(* ===== verification/Mirror.v ===== *)
(** * Heights, mirror targets and mirror rate limits

    [lb/jsonrpc/height_map.go], [lb/jsonrpc/mirror_map.go],
    [lb/jsonrpc/mirror_limiter.go] and the mirror target of
    [discovery/discovery.go]. *)

From S2P Require Import Prelude GoStrings.
Local Open Scope Z_scope.

(** ** Heights *)

(** [*hexutil.Big] values may be nil. *)
Abbreviation HeightMap := (gmap string (option Z)) (only parsing).
Definition NewHeightMap : HeightMap := ∅.
Definition SetHeight (hm : HeightMap) (chainId : string) (height : option Z) : HeightMap :=
  <[chainId := height]> hm.
Definition GetHeight (hm : HeightMap) (chainId : string) : option Z := default None (hm !! chainId).

(** ** Mirror targets *)

Record MirrorTarget := mkMirrorTarget {
  mt_ChainId : string; mt_AddrKey : string; mt_Address : string; mt_Port : Z;
  mt_RateLimit : option Z; mt_Deleted : bool }.

Definition URL (m : MirrorTarget) : string :=
  "http://" +:+ mt_Address m +:+ ":" +:+ Itoa (mt_Port m).

Abbreviation mirrorMap := (gmap string (gmap string MirrorTarget)) (only parsing).
Definition NewMirrorMap : mirrorMap := ∅.

Definition AddMirrorTarget (m : mirrorMap) (chainId addrKey : string) (target : MirrorTarget)
    : mirrorMap :=
  <[chainId := <[addrKey := target]> (default ∅ (m !! chainId))]> m.

Definition DeleteMirrorTarget (m : mirrorMap) (chainId addrKey : string) : mirrorMap :=
  match m !! chainId with
  | None => m
  | Some targets =>
      let targets := delete addrKey targets in
      if bool_decide (size targets = 0%nat) then delete chainId m else <[chainId := targets]> m
  end.

(** The order of the targets is the map's iteration order. *)
Definition GetMirrorTargets (m : mirrorMap) (chainId : string) : list MirrorTarget :=
  match m !! chainId with Some targets => (map_to_list targets).*2 | None => [] end.

Definition GetMirrorURLs (m : mirrorMap) (chainId : string) : list string :=
  URL <$> GetMirrorTargets m chainId.

Definition DeleteChainMirrors (m : mirrorMap) (chainId : string) : mirrorMap := delete chainId m.

Definition GetAllMirrors (m : mirrorMap) : gmap string (list MirrorTarget) :=
  omap (λ targets, if bool_decide (size targets = 0%nat) then None
                   else Some ((map_to_list targets).*2)) m.

(** ** Rate limits *)

(** The token-bucket limiter of [golang.org/x/time/rate]: [Allow] answers at a
    time and updates the bucket. *)
Class RateLimiter := {
  Limiter : Type;
  NewLimiter : Z → Z → Limiter;
  Limiter_Allow : Limiter → Z → bool * Limiter }.

Section Limits.
Context `{RateLimiter}.

Definition mirrorLimiter : Type := gmap string Limiter.
Definition NewMirrorLimiter : mirrorLimiter := ∅.

Definition makeKey (chainId mirrorURL : string) : string := chainId +:+ ":" +:+ mirrorURL.

Definition UpdateLimit (ml : mirrorLimiter) (chainId mirrorURL : string) (rps : Z)
    : bool * mirrorLimiter :=
  if bool_decide (chainId = "") || bool_decide (mirrorURL = "") || (rps <? 0) then (false, ml) else
  let key := makeKey chainId mirrorURL in
  if rps =? 0 then (true, delete key ml) else (true, <[key := NewLimiter rps rps]> ml).

Definition RemoveLimit (ml : mirrorLimiter) (chainId mirrorURL : string) : mirrorLimiter :=
  delete (makeKey chainId mirrorURL) ml.

Definition Allow (ml : mirrorLimiter) (now : Z) (chainId mirrorURL : string)
    : bool * mirrorLimiter :=
  let key := makeKey chainId mirrorURL in
  match ml !! key with
  | None => (true, ml)
  | Some limiter =>
      let '(ok, limiter) := Limiter_Allow limiter now in (ok, <[key := limiter]> ml)
  end.

(** The mirror branch of the refresh loop. *)
Definition handleMirror (m : mirrorMap) (ml : mirrorLimiter) (mirror : MirrorTarget)
    : mirrorMap * mirrorLimiter :=
  if mt_Deleted mirror then
    (DeleteMirrorTarget m (mt_ChainId mirror) (mt_AddrKey mirror),
     RemoveLimit ml (mt_ChainId mirror) (URL mirror))
  else
    (AddMirrorTarget m (mt_ChainId mirror) (mt_AddrKey mirror) mirror,
     match mt_RateLimit mirror with
     | Some l => if 0 <? l then (UpdateLimit ml (mt_ChainId mirror) (URL mirror) l).2 else ml
     | None => ml
     end).
End Limits.

(** ** The mirror map as a table of targets *)

Definition mirror_lookup (m : mirrorMap) (c k : string) : option MirrorTarget :=
  m !! c ≫= lookup k.

(** No chain is kept with an empty table. *)
Definition mirrors_ok (m : mirrorMap) : Prop := ∀ c t, m !! c = Some t → t ≠ ∅.

Lemma mirror_lookup_add m c k t c' k' :
  mirror_lookup (AddMirrorTarget m c k t) c' k' =
  if decide (c' = c ∧ k' = k) then Some t else mirror_lookup m c' k'.
Proof.
  unfold mirror_lookup, AddMirrorTarget. destruct (decide (c' = c)) as [->|Hc].
  - rewrite lookup_insert_eq. simpl. destruct (decide (k' = k)) as [->|Hk].
    + rewrite lookup_insert_eq. by rewrite decide_True.
    + rewrite lookup_insert_ne, decide_False by naive_solver.
      by destruct (m !! c); simpl; rewrite ?lookup_empty.
  - rewrite lookup_insert_ne by done. by rewrite decide_False by naive_solver.
Qed.

Lemma mirror_lookup_delete m c k c' k' :
  mirror_lookup (DeleteMirrorTarget m c k) c' k' =
  if decide (c' = c ∧ k' = k) then None else mirror_lookup m c' k'.
Proof.
  unfold mirror_lookup, DeleteMirrorTarget. destruct (m !! c) as [t|] eqn:Et.
  - case_bool_decide as Es.
    + apply map_size_empty_iff in Es. destruct (decide (c' = c)) as [->|Hc].
      * rewrite lookup_delete_eq, Et. simpl. case_decide as Hk; [done|].
        assert (k' ≠ k) by naive_solver. rewrite <- (lookup_delete_ne t k k') by done.
        by rewrite Es, lookup_empty.
      * rewrite lookup_delete_ne by done. by rewrite decide_False by naive_solver.
    + destruct (decide (c' = c)) as [->|Hc].
      * rewrite lookup_insert_eq, Et. simpl. destruct (decide (k' = k)) as [->|Hk].
        -- by rewrite lookup_delete_eq, decide_True.
        -- by rewrite lookup_delete_ne, decide_False by naive_solver.
      * rewrite lookup_insert_ne by done. by rewrite decide_False by naive_solver.
  - case_decide as Hd; [|done]. destruct Hd as [-> ->]. by rewrite Et.
Qed.

Lemma mirrors_ok_add m c k t : mirrors_ok m → mirrors_ok (AddMirrorTarget m c k t).
Proof.
  intros Hm c' t' Ht. unfold AddMirrorTarget in Ht. apply lookup_insert_Some in Ht as [[<- <-]|[_ Ht]].
  - apply insert_non_empty.
  - by eapply Hm.
Qed.

Lemma mirrors_ok_delete m c k : mirrors_ok m → mirrors_ok (DeleteMirrorTarget m c k).
Proof.
  intros Hm c' t' Ht. unfold DeleteMirrorTarget in Ht. destruct (m !! c) as [t|]; [|by eapply Hm].
  case_bool_decide as Es.
  - apply lookup_delete_Some in Ht as [_ Ht]. by eapply Hm.
  - apply lookup_insert_Some in Ht as [[<- <-]|[_ Ht]]; [|by eapply Hm].
    intros E. apply Es. by rewrite E.
Qed.

(** ** Properties *)

(** After any sequence of discovery events the mirror table holds, for each chain and
    address key, exactly the last target published and not deleted since; a chain is listed
    only while it has a target, and its URLs are those of its targets. *)
Theorem mirror_table `{RateLimiter} (ml : mirrorLimiter) (evs : list MirrorTarget) c :
  let m := (foldl (λ s e, handleMirror s.1 s.2 e) (NewMirrorMap, ml) evs).1 in
  let spec := foldl (λ (f : string → string → option MirrorTarget) e c k,
      if decide (c = mt_ChainId e ∧ k = mt_AddrKey e)
      then (if mt_Deleted e then None else Some e) else f c k) (λ _ _, None) evs in
  mirrors_ok m ∧ (∀ k, mirror_lookup m c k = spec c k) ∧
  ∀ u, u ∈ GetMirrorURLs m c ↔ ∃ k t, mirror_lookup m c k = Some t ∧ u = URL t.
Proof.
  intros m spec.
  assert (mirrors_ok m ∧ ∀ c k, mirror_lookup m c k = spec c k) as [Hok Hsp].
  { unfold m, spec.
    assert (mirrors_ok NewMirrorMap ∧ ∀ c k, mirror_lookup NewMirrorMap c k =
      (λ _ _ : string, @None MirrorTarget) c k) as H0.
    { split; [|intros; unfold mirror_lookup, NewMirrorMap; by rewrite lookup_empty].
      intros c0 t Ht. unfold NewMirrorMap in Ht. by rewrite lookup_empty in Ht. }
    revert H0. generalize (λ _ _ : string, @None MirrorTarget). generalize NewMirrorMap ml.
    induction evs as [|e evs IH]; intros m0 l0 f0 [Hm Hf]; [done|]. simpl.
    destruct (handleMirror m0 l0 e) as [m1 l1] eqn:E. apply IH. unfold handleMirror in E.
    destruct (mt_Deleted e); simplify_eq.
    - split; [by apply mirrors_ok_delete|]. intros c' k'. rewrite mirror_lookup_delete, Hf. done.
    - split; [by apply mirrors_ok_add|]. intros c' k'. rewrite mirror_lookup_add, Hf. done. }
  split; [done|]. split; [done|]. intros u. unfold GetMirrorURLs, GetMirrorTargets, mirror_lookup.
  destruct (m !! c) as [t|]; simpl.
  - rewrite list_elem_of_fmap. setoid_rewrite list_elem_of_fmap. split.
    + intros (x & -> & [k y] & -> & Hin%elem_of_map_to_list). eauto.
    + intros (k & x & Hk & ->). exists x. split; [done|]. exists (k, x).
      split; [done|]. by apply elem_of_map_to_list.
  - split; [set_solver|]. by intros (k & x & Hk & _).
Qed.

WHAT YOU SHOULD DO —
From the records above, quote only the lines running from the line with "Lemma mirror_lookup_delete m" to the line with "as Hk; [done|].", both lines included.

PROBLEM SOLUTION —
Lemma mirror_lookup_delete m c k c' k' :
  mirror_lookup (DeleteMirrorTarget m c k) c' k' =
  if decide (c' = c ∧ k' = k) then None else mirror_lookup m c' k'.
Proof.
  unfold mirror_lookup, DeleteMirrorTarget. destruct (m !! c) as [t|] eqn:Et.
  - case_bool_decide as Es.
    + apply map_size_empty_iff in Es. destruct (decide (c' = c)) as [->|Hc].
      * rewrite lookup_delete_eq, Et. simpl. case_decide as Hk; [done|].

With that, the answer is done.